Le Conseil d'État, dans son avis sur le projet de LFSS pour 2025 (avis n° 408.275 du 24 septembre 2024), a souligné les risques d'une « confusion croissante entre le périmètre des finances de l'État et celui des finances sociales ». Le Haut Conseil des finances publiques (HCFP), institué par la loi organique du 17 décembre 2012, a émis un avis réservé sur le réalisme des hypothèses macroéconomiques sous-tendant la LFSS pour 2026, alertant sur la sous-estimation des effets d'un choc énergétique prolongé sur les recettes de CSG et de TVA affectée.

Cette situation s'inscrit dans le cadre européen rénové de gouvernance budgétaire. Le nouveau pacte de stabilité, entré en vigueur en avril 2024 (règlement UE 2024/1263), impose aux États membres des trajectoires de dépenses nettes incluant les dépenses sociales. La France, placée en procédure pour déficit excessif depuis juillet 2024, doit présenter un plan budgétaire et structurel à moyen terme intégrant le redressement des comptes sociaux.

La question de la soutenabilité : entre réformes paramétriques et choix de société

La Cour des comptes, dans son rapport annuel sur l'application des LFSS de septembre 2025, a identifié trois leviers principaux de redressement : la maîtrise de l'ONDAM par des réformes structurelles du système de santé (virage ambulatoire, pertinence des soins), l'ajustement des paramètres des retraites et la rationalisation des prestations familiales. La CJUE, dans l'arrêt Decker (C-120/95, 28 avril 1998) et l'arrêt Kohll (C-158/96, 28 avril 1998), a consacré la libre prestation de services en matière de soins de santé, ajoutant une dimension européenne à la contrainte financière pesant sur l'assurance maladie.
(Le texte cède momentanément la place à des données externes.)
(** * PallyOps Tracker: operation timing and batch status engine

    A shallow embedding of the timing core of the tracker
    (app/utils/constants.py, app/utils/timezone.py, app/models/operation.py,
    app/schemas/operation.py, app/services/operation_service.py,
    app/services/batch_service.py and the endpoints of
    app/routers/operations.py and app/routers/batches.py) together with
    the properties of the design specification that concern it and
    further properties of the code.

    Conventions of the embedding.
    - The [operations_log] table is a list of rows; an ORM object is a
      reference to a row, represented by the row's position in the table.
      The surrogate key [id] (a [uuid4] default) is that position: rows are
      never deleted, so positions are stable.
    - The database checks the column types and the constraints of
      [__table_args__] at every flush, and a flush it refuses raises
      [DataError] or [IntegrityError], which the services catch as the
      source does.  Failures of the infrastructure (a lost connection) are
      not modelled.
    - A service call receives the committed table and returns its result
      together with the committed table it leaves behind.  A call that ends
      without [db.commit()] (an early [return] or a [db.rollback()]) leaves
      the table it received: the request's session is closed by [get_db].
      Requests are serialised; interleavings of concurrent requests are not
      modelled.
    - One reading of the server clock is taken per request and passed as
      [now]; it is an aware datetime in the operating timezone.
    - Python floats are the kernel's binary64 floats.
    - A [str] is represented by its UTF-8 encoding, a string of bytes;
      [Py.chars] gives its characters.  Strings holding the character
      U+0000, which the database driver refuses as a parameter, are not
      considered. *)

From Stdlib Require Import ZArith NArith String Ascii List Bool Lia Floats Uint63.
From stdpp Require Import base tactics option list.
Import ListNotations.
La question de la soutenabilité de la dette sociale a également une dimension intergénérationnelle que le Conseil constitutionnel n'ignore pas. Dans sa décision n° 2023-862 DC du 14 avril 2023 relative à la réforme des retraites, il a validé le report de l'âge légal à 64 ans en considérant que la préservation de l'équilibre financier du système de retraites constituait un objectif de valeur constitutionnelle rattachable à la continuité du service public.

Enjeux pour les concours

Le candidat doit maîtriser l'architecture normative des finances sociales : distinction LFSS/loi de finances (article 34 de la Constitution), rôle du Conseil constitutionnel dans le contrôle de sincérité des LFSS (décision n° 2024-866 DC), et nature juridique de l'ONDAM (objectif, non plafond). La connaissance du régime de la CADES et de la CRDS (ordonnance du 24 janvier 1996, loi organique du 7 août 2020) est indispensable pour traiter les sujets relatifs à la dette sociale. L'articulation entre le cadre budgétaire européen (règlement UE 2024/1263, procédure pour déficit excessif) et les finances sociales nationales constitue un angle d'analyse valorisé. Le candidat retiendra que le choc énergétique de 2026 illustre la vulnérabilité d'un système de protection sociale dont le financement, largement fiscalisé, est directement exposé aux aléas conjoncturels. Les références clés incluent les articles L.O. 111-3 et suivants du code de la sécurité sociale, les avis du HCFP, les rapports de la Cour des comptes sur l'application des LFSS, ainsi que la jurisprudence constitutionnelle sur l'équilibre financier de la sécurité sociale (CC, décisions n° 96-379 DC, n° 2001-453 DC, n° 2023-862 DC).